#### Try it
From the entries that follow, extract each line holding the string "hangups".
── The data
Lemma ends_new c f F fs s : ends_inv c (f :: F) -> quiet_frame f -> Forall quiet_frame fs -> cb_active c = None -> cs_endOnce s = NotEnded ->
  ends_inv (new_session s c) (fs ++ F).
Proof.
  intros [H1 H2 H3 H4] Hf Hfs Ha Hs.
  assert (E : forall i, ending i (fs ++ F) = ending i (f :: F)) by (intros i; rewrite ending_app, ending_cons, Hf, ending_quiet; done).
  unfold new_session, set_active, set_sessions. split; cbn [cb_active cb_sessions].
  - intros i [= <-]. rewrite length_app. cbn. lia.
  - intros i s' Hi. unfold session_ok. cbn [cb_active]. rewrite E. apply lookup_app_Some in Hi as [Hi|[Hl Hi]].
    + pose proof (H2 _ _ Hi) as Hk. pose proof (lookup_lt_Some _ _ _ Hi). unfold session_ok in Hk. rewrite Ha in Hk. destruct (cs_endOnce s'); [by destruct Hk|by destruct Hk|].
      destruct Hk as (_ & ? & ? & ?). split_and!; try done. intros [= Hx]. lia.
    + apply list_lookup_singleton_Some in Hi as [Hi <-]. rewrite Hs. destruct (H3 i) as [? ?]; [lia|]. split_and!; [f_equal; lia|done|done].
  - intros i. rewrite length_app. cbn. intros Hi. rewrite E. apply H3. lia.
  - apply Forall_app. split; [by eapply Forall_impl; [|apply quiet_ok]|]. apply Forall_cons in H4 as [_ H4]. eapply Forall_impl; [exact H4|]. intros g Hg.
    destruct g; cbn in *; try done; repeat match goal with H : exists _, _ |- _ => destruct H as [? H] end; destruct_and?; repeat eexists; try done;
      try (by apply lookup_app_l_Some); by match goal with H : told _ _ _ _ |- _ => destruct H end.
Qed.

Lemma ends_started c F i s r n : ends_inv c (End i r n :: F) -> cb_sessions c !! i = Some s -> cs_endOnce s = NotEnded ->
  ends_inv (update_session i (set_endOnce (Ending r n)) c) ((if n then [End_signal i r] else after_signal i r) ++ F).
Proof.
  intros H Hs Ho. pose proof (ei_sessions _ _ H _ _ Hs) as Hk. unfold session_ok in Hk. rewrite Ho, ending_cons in Hk. destruct Hk as (Ha & HF & Ht).
  assert (Hn : cb_sessions (update_session i (set_endOnce (Ending r n)) c) !! i = Some (set_endOnce (Ending r n) s)) by (cbn; by rewrite list_lookup_alter_eq, Hs).
  assert (Hg : exists g, (if n then [End_signal i r] else after_signal i r) = [g] /\ (forall k, end_frame k g = (i =? k)%nat)
             /\ end_ok (update_session i (set_endOnce (Ending r n)) c) g).
  { destruct n; [|unfold after_signal; case_bool_decide]; (eexists; split_and!; [done|done|]).
    - exists (set_endOnce (Ending r true) s). done.
    - exists (set_endOnce (Ending r false) s), r, false. split_and!; [done|done|]. unfold matrix_told. by rewrite bool_decide_eq_true_2 by done.
    - exists (set_endOnce (Ending r false) s), false. done. }
  destruct Hg as (g & -> & Hg & Hok). eapply (ends_one i); [exact H|apply others_update|exact HF|exact Hn|done| |by eapply session_running|by constructor].
  intros j Hj. rewrite (ending_one i) by done. by rewrite (proj2 (Nat.eqb_neq i j)).
Qed.

Lemma after_signal_one i r : exists g, after_signal i r = [g] /\ forall k, end_frame k g = (i =? k)%nat.
Proof. unfold after_signal. case_bool_decide; eexists; split; done. Qed.

Lemma ends_cleared c F i : ends_inv c (End_clear i :: F) -> forall s, cb_sessions c !! i = Some s ->
  let c' := update_session i (set_endOnce (match cs_endOnce s with Ending r n => Ended r n | o => o end)) c in
  ends_inv (if bool_decide (cb_active c' = Some i) then set_active None c' else c') F.
Proof.
  intros H s Hs c'. pose proof (ei_frames _ _ H) as [Hf _]%Forall_cons. destruct Hf as (s0 & r & n & Hs0 & Ho & Ht & Hc). simplify_eq.
  destruct (running _ _ _ _ _ _ _ H Hs Ho) as [Ha HF]; [by apply Nat.eqb_refl|].
  unfold c'. rewrite Ho. rewrite bool_decide_eq_true_2 by done.
  change F with ([] ++ F). eapply (ends_one i) with (s' := set_endOnce (Ended r n) s); [exact H| |exact HF| | | | |].
  - split; cbn; try done; [apply length_alter|intros j Hj; by apply list_lookup_alter_ne|intros j Hj Hx; congruence].
  - cbn. by rewrite list_lookup_alter_eq, Hs.
  - intros j Hj. cbn. by apply Nat.eqb_neq.
  - done.
  - unfold session_ok. cbn. split_and!; [done|done|exact Ht|exact Hc].
  - constructor.
Qed.

Lemma ends_signal c F i r s ok : ends_inv c (End_signal i r :: F) -> cb_sessions c !! i = Some s ->
  ends_inv (to_signal i s (signalHangupMessage (cs_signalID s)) ok c) (after_signal i r ++ F).
Proof.
  intros H Hs. pose proof (ei_frames _ _ H) as [Hf _]%Forall_cons. destruct Hf as (s0 & Hs0 & Ho & Ht). simplify_eq.
  destruct (after_signal_one i r) as (g & E & Hg). rewrite E.
  assert (Ht' : told (to_signal i s (signalHangupMessage (cs_signalID s)) ok c) i [] (signal_told (cs_signalID s) true)).
  { pose proof (told_sent _ _ _ _ (ToSignal (Some i) (cs_peer s) (signalHangupMessage (cs_signalID s)) ok) Ht) as Hx. unfold hangups, signal_hangups in Hx. cbn in Hx.
    rewrite Nat.eqb_refl in Hx. exact Hx. }
  eapply (ends_next i) with (s := s) (s' := s); [exact H|exact Hs|exact Ho|done|by apply others_sent|done|exact Hs|exact Ho|exact Hg|].
  unfold after_signal in E. case_bool_decide; injection E as <-; cbn.
  - exists s, r, true. split_and!; [done|done|]. unfold matrix_told. by rewrite bool_decide_eq_true_2.
  - exists s, true. done.
Qed.

Lemma ends_matrix c F i r s ok : ends_inv c (End_matrix i r :: F) -> cb_sessions c !! i = Some s ->
  ends_inv (to_matrix i s (MxHangup (matrix_reason r)) ok c) ([End_cancel i] ++ F).
Proof.
  intros H Hs. pose proof (ei_frames _ _ H) as [Hf _]%Forall_cons. destruct Hf as (s0 & n & Hs0 & Ho & Hr & Ht). simplify_eq.
  assert (Ht' : told (to_matrix i s (MxHangup (matrix_reason r)) ok c) i (matrix_told r) (signal_told (cs_signalID s) n)).
  { pose proof (told_sent _ _ _ _ (ToMatrix (Some i) (cs_portal s) (cs_mxCallID s) (cs_mxParty s) (MxHangup (matrix_reason r)) ok) Ht) as Hx.
    unfold hangups, signal_hangups in Hx. cbn in Hx. rewrite Nat.eqb_refl, app_nil_r in Hx. unfold matrix_told. by rewrite bool_decide_eq_false_2. }
  eapply (ends_next i) with (s := s) (s' := s); [exact H|exact Hs|exact Ho|done|by apply others_sent|done|exact Hs|exact Ho|done|].
  cbn. by exists s, r, n.
Qed.

Lemma ends_cancel c F i : ends_inv c (End_cancel i :: F) -> ends_inv (update_session i set_canceled c) ([End_legs i] ++ F).
Proof.
  intros H. pose proof (ei_frames _ _ H) as [Hf _]%Forall_cons. destruct Hf as (s & r & n & Hs & Ho & Ht).
  eapply (ends_next i) with (s := s) (s' := set_canceled s); [exact H|exact Hs|exact Ho|done|apply others_update|done|cbn; by rewrite list_lookup_alter_eq, Hs|exact Ho|done|].
  cbn. exists (set_canceled s), r, n. split_and!; [by rewrite list_lookup_alter_eq, Hs|done|exact Ht|done].
Qed.

Lemma ends_legs c c' F f g i : ends_inv c (f :: F) -> (forall k, end_frame k f = (i =? k)%nat) -> (forall k, end_frame k g = (i =? k)%nat) ->
  cb_active c' = cb_active c -> cb_sessions c' = cb_sessions c -> cb_sent c' = cb_sent c ->
  (end_ok c f -> exists s r n, cb_sessions c !! i = Some s /\ cs_endOnce s = Ending r n) -> (end_ok c f -> end_ok c' g) -> ends_inv c' ([g] ++ F).
Proof.
  intros H Hf Hg H1 H2 H3 Hx Hok. pose proof (ei_frames _ _ H) as [He _]%Forall_cons. destruct (Hx He) as (s & r & n & Hs & Ho).
  eapply (ends_next i) with (s := s) (s' := s); [exact H|exact Hs|exact Ho|exact Hf|by apply others_legs|done|by rewrite H2|exact Ho|exact Hg|by apply Hok].
Qed.

Lemma close_same leg1 leg2 c : let c' := close_option close_signal_leg leg1 (close_option close_matrix_leg leg2 c) in
  cb_active c' = cb_active c /\ cb_sessions c' = cb_sessions c /\ cb_sent c' = cb_sent c.
Proof. by destruct leg1, leg2. Qed.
────
#### Answer space
  { pose proof (told_sent _ _ _ _ (ToSignal (Some i) (cs_peer s) (signalHangupMessage (cs_signalID s)) ok) Ht) as Hx. unfold hangups, signal_hangups in Hx. cbn in Hx.
    unfold hangups, signal_hangups in Hx. cbn in Hx. rewrite Nat.eqb_refl, app_nil_r in Hx. unfold matrix_told. by rewrite bool_decide_eq_false_2. }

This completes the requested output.